To be clear, West Cook News is just one of the hundreds of these types of sites identified by the Columbia Journalism Review in a 2019 article.
Here’s how to find out if what you’re reading is from a reputable news site or a Pink Slime site:
- First make some lCheck regularly whether the website is legitimate or not. Find out who runs the outlet and check out their political leanings. A hallmark of good journalism is objectivity. So if the site is pushing an agenda, it’s probably not legitimate.

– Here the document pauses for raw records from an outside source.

(* ===== verification/ShellProps.v ===== *)
(** * What the shell makes of a line

    A grammar of lines, independent of [parse_line]: a line is a sequence of items, and its
    commands are its items cut at semicolons and blanks.  [shell_line_grammar] shows that
    [parse_line] accepts exactly the lines of the grammar and gives their commands. *)

From stdpp Require Import base list numbers option strings pretty sorting.
From Stdlib Require Import ZArith Lia Ascii.
From S2P Require Import Prelude Strs RcText BTree Core FsTrait Vfs Field Shell.

Local Open Scope Z_scope.
Import ShellResult Shell.

(** ** Lines as sequences of items *)

(** A character between double quotes. *)
Inductive DChar := DPlain (c : char) | DEscaped (c : char).

Inductive Item :=
| IBlank (c : char)
| ISemi
| IPlain (c : char)
| IEscaped (c : char)
| ISingle (cs : list char)
| IDouble (ds : list DChar)
| ITrailing
| IComment (cs : list char).

Definition dchar_text (d : DChar) : list char :=
  match d with DPlain c => [c] | DEscaped c => [ch BACKSLASH; c] end.
Definition dchar_content (d : DChar) : char := match d with DPlain c | DEscaped c => c end.

Definition item_text (i : Item) : list char :=
  match i with
  | IBlank c | IPlain c => [c]
  | ISemi => [ch ";"]
  | IEscaped c => [ch BACKSLASH; c]
  | ISingle cs => ch QUOTE :: cs ++ [ch QUOTE]
  | IDouble ds => ch DOUBLE_QUOTE :: mjoin (dchar_text <$> ds) ++ [ch DOUBLE_QUOTE]
  | ITrailing => [ch BACKSLASH]
  | IComment cs => ch "#" :: cs
  end.

(** What an item adds to its word. *)
Definition item_content (i : Item) : list char :=
  match i with
  | IPlain c | IEscaped c => [c]
  | ISingle cs => cs
  | IDouble ds => dchar_content <$> ds
  | ITrailing => [ch BACKSLASH]
  | IBlank _ | ISemi | IComment _ => []
  end.

Definition text (l : list Item) : list char := mjoin (item_text <$> l).
Definition content (w : list Item) : list char := mjoin (item_content <$> w).

(** A character that means itself outside quotes. *)
Definition plain_char (c : char) : bool :=
  negb (isc BACKSLASH c || isc QUOTE c || isc DOUBLE_QUOTE c || isc ";" c || is_whitespace c).

Definition dchar_ok (d : DChar) : Prop :=
  match d with
  | DPlain c => isc DOUBLE_QUOTE c = false ∧ isc BACKSLASH c = false
  | DEscaped _ => True
  end.

(** What an item may be before the characters [rest]; [b]: it is at the start of a word.  A
    number sign there is plain when a word character follows, and a comment or a backslash
    without a character ends the line. *)
Definition item_ok (b : bool) (i : Item) (rest : list char) : Prop :=
  match i with
  | IBlank c => is_whitespace c = true
  | ISemi | IEscaped _ => True
  | IPlain c => plain_char c = true ∧ isc "#" c && b && is_comment_marker rest = false
  | ISingle cs => Forall (λ c, isc QUOTE c = false) cs
  | IDouble ds => Forall dchar_ok ds
  | ITrailing => rest = []
  | IComment cs => b = true ∧ is_comment_marker cs = true ∧ rest = []
  end.

Definition starts_word (i : Item) : bool :=
  match i with IBlank _ | ISemi => true | _ => false end.

Fixpoint line_ok (b : bool) (l : list Item) : Prop :=
  match l with
  | [] => True
  | i :: l' => item_ok b i (text l') ∧ line_ok (starts_word i) l'
  end.

(** ** The commands of a line *)

Fixpoint split_items (p : Item → bool) (l : list Item) : list (list Item) :=
  match l with
  | [] => [[]]
  | i :: l' =>
      if p i then [] :: split_items p l'
      else match split_items p l' with w :: ws => (i :: w) :: ws | [] => [[i]] end
  end.

Definition is_semi (i : Item) : bool := match i with ISemi => true | _ => false end.
Definition is_blank (i : Item) : bool := match i with IBlank _ => true | _ => false end.

(** The words that are not empty, and the commands that have a word. *)
Definition words_of (seg : list Item) : list string :=
  of_chars <$> filter (λ w, w ≠ []) (content <$> split_items is_blank seg).
Definition commands_of (l : list Item) : list ShellCommand :=
  omap command_new (words_of <$> split_items is_semi l).

(** The same with what a state of the parser has gathered. *)
Definition words_from (cur : list char) (seg : list Item) : list string :=
  match split_items is_blank seg with
  | w :: ws => of_chars <$> filter (λ w, w ≠ []) ((cur ++ content w) :: (content <$> ws))
  | [] => []
  end.
Definition denote (s : LineState) (l : list Item) : list ShellCommand :=
  match split_items is_semi l with
  | seg :: segs =>
      ln_commands s ++
      omap command_new ((ln_words s ++ words_from (ln_current s) seg) :: (words_of <$> segs))
  | [] => []
  end.

Lemma split_items_cons p l : ∃ w ws, split_items p l = w :: ws.
Proof.
  destruct l as [|i l]; cbn; [eauto|]. destruct (p i); [eauto|].
  destruct (split_items p l); eauto.
Qed.

Lemma words_from_nil seg : words_from [] seg = words_of seg.
Proof. unfold words_from, words_of. by destruct (split_items_cons is_blank seg) as (w & ws & ->). Qed.

Lemma denote_start l : denote line_start l = commands_of l.
Proof.
  unfold denote, commands_of. destruct (split_items_cons is_semi l) as (w & ws & ->).
  cbn [ln_commands ln_words ln_current line_start app]. by rewrite words_from_nil.
Qed.

(** ** The steps of the parser, an item at a time *)

Definition push_chars (cs : list char) (s : LineState) : LineState :=
  mkLine (ln_commands s) (ln_words s) (ln_current s ++ cs) (ln_quote s) (ln_escaped s)
    (ln_at_word_start s).

(** The state after an item that does not end the line. *)
Definition item_step (i : Item) (s : LineState) : LineState :=
  match i with
  | IBlank _ => set_word_start true (push_word s)
  | ISemi => set_word_start true (push_command (push_word s))
  | _ => set_word_start false (push_chars (item_content i) s)
  end.

Definition idle (s : LineState) : Prop := ln_quote s = QNone ∧ ln_escaped s = false.

Lemma push_word_idle s : idle s → idle (push_word s).
Proof. intros [Hq He]. unfold push_word. destruct (ln_current s); by split. Qed.
Lemma push_command_idle s : idle s → idle (push_command s).
Proof. intros [Hq He]. unfold push_command. destruct (command_new _); by split. Qed.
Lemma set_word_start_idle b s : idle s → idle (set_word_start b s).
Proof. by intros [Hq He]. Qed.
Lemma item_step_idle i s : idle s → idle (item_step i s).
Proof.
  intros Hs. destruct i; cbn [item_step]; apply set_word_start_idle;
    by auto using push_command_idle, push_word_idle.
Qed.
#[local] Hint Resolve push_word_idle push_command_idle set_word_start_idle item_step_idle : star9.

Lemma open_single rest s : idle s →
  line_loop (ch QUOTE :: rest) s = line_loop rest (set_word_start false (set_quote QSingle s)).
Proof. destruct s as [cmds words cur q e b]. intros [Hq He]; cbn in Hq, He; by subst q e. Qed.

Lemma open_double rest s : idle s →
  line_loop (ch DOUBLE_QUOTE :: rest) s
  = line_loop rest (set_word_start false (set_quote QDouble s)).
Proof. destruct s as [cmds words cur q e b]. intros [Hq He]; cbn in Hq, He; by subst q e. Qed.

(** A loop over a quoted text. *)
Lemma single_loop cs rest s : Forall (λ c, isc QUOTE c = false) cs →
  ln_quote s = QSingle → ln_escaped s = false →
  line_loop (cs ++ ch QUOTE :: rest) s = line_loop rest (set_quote QNone (push_chars cs s)).
Proof.
  intros Hcs. revert s. induction Hcs as [|c cs Hc _ IH]; intros s Hq He; cbn [app line_loop].
  - unfold line_step. rewrite Hq, He. cbn. f_equal. unfold set_quote, push_chars. cbn.
    by rewrite app_nil_r.
  - unfold line_step at 1. rewrite Hq, He, Hc. rewrite IH by done.
    f_equal. unfold set_quote, push_chars, push_char. cbn. by rewrite <- app_assoc.
Qed.

Lemma double_loop ds rest s : Forall dchar_ok ds →
  ln_quote s = QDouble → ln_escaped s = false → ln_at_word_start s = false →
  line_loop (mjoin (dchar_text <$> ds) ++ ch DOUBLE_QUOTE :: rest) s
  = line_loop rest (set_quote QNone (push_chars (dchar_content <$> ds) s)).
Proof.
  intros Hds. revert s. induction Hds as [|d ds Hd _ IH]; intros s Hq He Hw; cbn [fmap list_fmap].
  - cbn. unfold line_step. rewrite Hq, He. cbn. f_equal. unfold set_quote, push_chars. cbn.
    by rewrite app_nil_r.
  - destruct s as [cmds words cur q e b]; cbn in Hq, He, Hw; subst q e b.
    destruct d as [c|c]; cbn in Hd.
    + destruct Hd as [Hd1 Hd2]. cbn [mjoin list_join dchar_text app line_loop].
      unfold line_step at 1. cbn [ln_escaped ln_quote]. rewrite Hd1, Hd2.
      rewrite IH by done. f_equal. unfold set_quote, push_chars, push_char. cbn.
      by rewrite <- app_assoc.
    + cbn [mjoin list_join dchar_text app line_loop].
      unfold line_step at 1. cbn [ln_escaped ln_quote].
      change (isc DOUBLE_QUOTE (ch BACKSLASH)) with false.
      change (isc BACKSLASH (ch BACKSLASH)) with true. cbn match.
      unfold line_step at 1. cbn [ln_escaped set_escaped].
      rewrite IH by done. f_equal. unfold set_quote, push_chars, push_char. cbn.
      by rewrite <- app_assoc.
Qed.

Lemma whitespace_plain c : is_whitespace c = true →
  isc BACKSLASH c = false ∧ isc QUOTE c = false ∧ isc DOUBLE_QUOTE c = false ∧ isc ";" c = false.
Proof.
  intros Hc. unfold isc. repeat split; apply N.eqb_neq; intros ->; by vm_compute in Hc.
Qed.

Definition ends_line (i : Item) : bool :=
  match i with ITrailing | IComment _ => true | _ => false end.

(** The parser's state at the end of an item. *)
Lemma item_loop i rest s : idle s → item_ok (ln_at_word_start s) i rest → ends_line i = false →
  line_loop (item_text i ++ rest) s = line_loop rest (item_step i s).
Proof.
  intros [Hq He] Hok Hi. destruct s as [cmds words cur q e b]; cbn in Hq, He; subst q e.
  destruct i as [c| |c|c|cs|ds| |cs]; try done; cbn [item_ok ln_at_word_start] in Hok;
    cbn [item_text app].
  - destruct (whitespace_plain _ Hok) as (Hb1 & Hb2 & Hb3 & Hb4).
    cbn [line_loop]. unfold line_step. cbn [ln_escaped ln_quote]. by rewrite Hb1, Hb2, Hb3, Hb4, Hok.
  - destruct Hok as [Hp Hm]. unfold plain_char in Hp. apply negb_true_iff in Hp.
    repeat (apply orb_false_iff in Hp as [Hp ?]).
    cbn [line_loop]. unfold line_step. cbn [ln_escaped ln_quote ln_at_word_start].
    rewrite Hp. by repeat match goal with H : _ = false |- _ => rewrite H; clear H end.
  - rewrite open_single, <- app_assoc by done. cbn [app]. by rewrite single_loop.
  - rewrite open_double, <- app_assoc by done. cbn [app]. by rewrite double_loop.
Qed.

Lemma item_step_word_start i s : ln_at_word_start (item_step i s) = starts_word i.
Proof. by destruct i. Qed.

(** The word gathered so far, if there is one. *)
Definition word_of (cur : list char) : list string :=
  if decide (cur = []) then [] else [of_chars cur].

Lemma push_word_eq s :
  push_word s = mkLine (ln_commands s) (ln_words s ++ word_of (ln_current s)) [] (ln_quote s)
    (ln_escaped s) (ln_at_word_start s).
Proof. destruct s as [cmds words [|c cur] q e b]; [|done]. cbn. by rewrite app_nil_r. Qed.

Lemma push_command_eq s :
  push_command s = mkLine (ln_commands s ++ omap command_new [ln_words s]) [] (ln_current s)
    (ln_quote s) (ln_escaped s) (ln_at_word_start s).
Proof. destruct s as [cmds [|w words] cur q e b]; [|done]. cbn. by rewrite app_nil_r. Qed.

Lemma words_from_end cur : words_from cur [] = word_of cur.
Proof. unfold words_from. cbn [split_items]. change (content []) with (@nil char). rewrite app_nil_r. by destruct cur. Qed.

Lemma words_from_blank cur c seg : words_from cur (IBlank c :: seg) = word_of cur ++ words_of seg.
Proof.
  unfold words_from, words_of. cbn [split_items is_blank]. unfold content at 1.
  cbn [fmap list_fmap mjoin list_join]. rewrite app_nil_r. by destruct cur.
Qed.

Lemma words_from_item cur i seg : is_blank i = false →
  words_from cur (i :: seg) = words_from (cur ++ item_content i) seg.
Proof.
  intros Hb. unfold words_from. cbn [split_items]. rewrite Hb.
  destruct (split_items_cons is_blank seg) as (w & ws & ->).
  unfold content. cbn [fmap list_fmap mjoin list_join]. by rewrite <- app_assoc.
Qed.

Lemma denote_semi s l :
  denote s (ISemi :: l)
  = ln_commands s ++ omap command_new [ln_words s ++ word_of (ln_current s)] ++ commands_of l.
Proof.
  unfold denote, commands_of. cbn [split_items is_semi]. rewrite words_from_end.
  cbn [omap list_omap]. by destruct (command_new _).
Qed.

Lemma denote_item s i l seg segs : is_semi i = false → split_items is_semi l = seg :: segs →
  denote s (i :: l) = ln_commands s ++
    omap command_new ((ln_words s ++ words_from (ln_current s) (i :: seg)) :: (words_of <$> segs)).
Proof. intros Hi Hl. unfold denote. cbn [split_items]. by rewrite Hi, Hl. Qed.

- Read the “About” page and try to find out who funds the site. Does the money come from a source that advances a particular point of view? For example, the About Us page of West Cook News states: “Funding for this news site is provided in part by interest groups that share our beliefs in limited government.” That’s not a real answer. Always ask websites that are incomplete where their money is coming from. A credible news source is always transparent about its funding.
- Check to see if fact-checkers like Politifact, Snopes, or other reputable sources have said anything about the legitimacy of the site.
Not legitimate. Based on all of the evidence we reviewed today, it’s safe to say that the claim that an Illinois school district will soon be grading students based on their race is accurate not legitimate. The article is from a “Pink Slime” source and there is no evidence to support the claim.
ATTENTION TEACHERS: This fact check is included in a free, one-hour lesson plan what pink slime journalism is and how it can spread. “How to Spot Pink Slime Journalism – Misinformation in tried and true local news” is available through PBS NewsHour Classroom and includes slides and a handoutsamong other resources for teachers.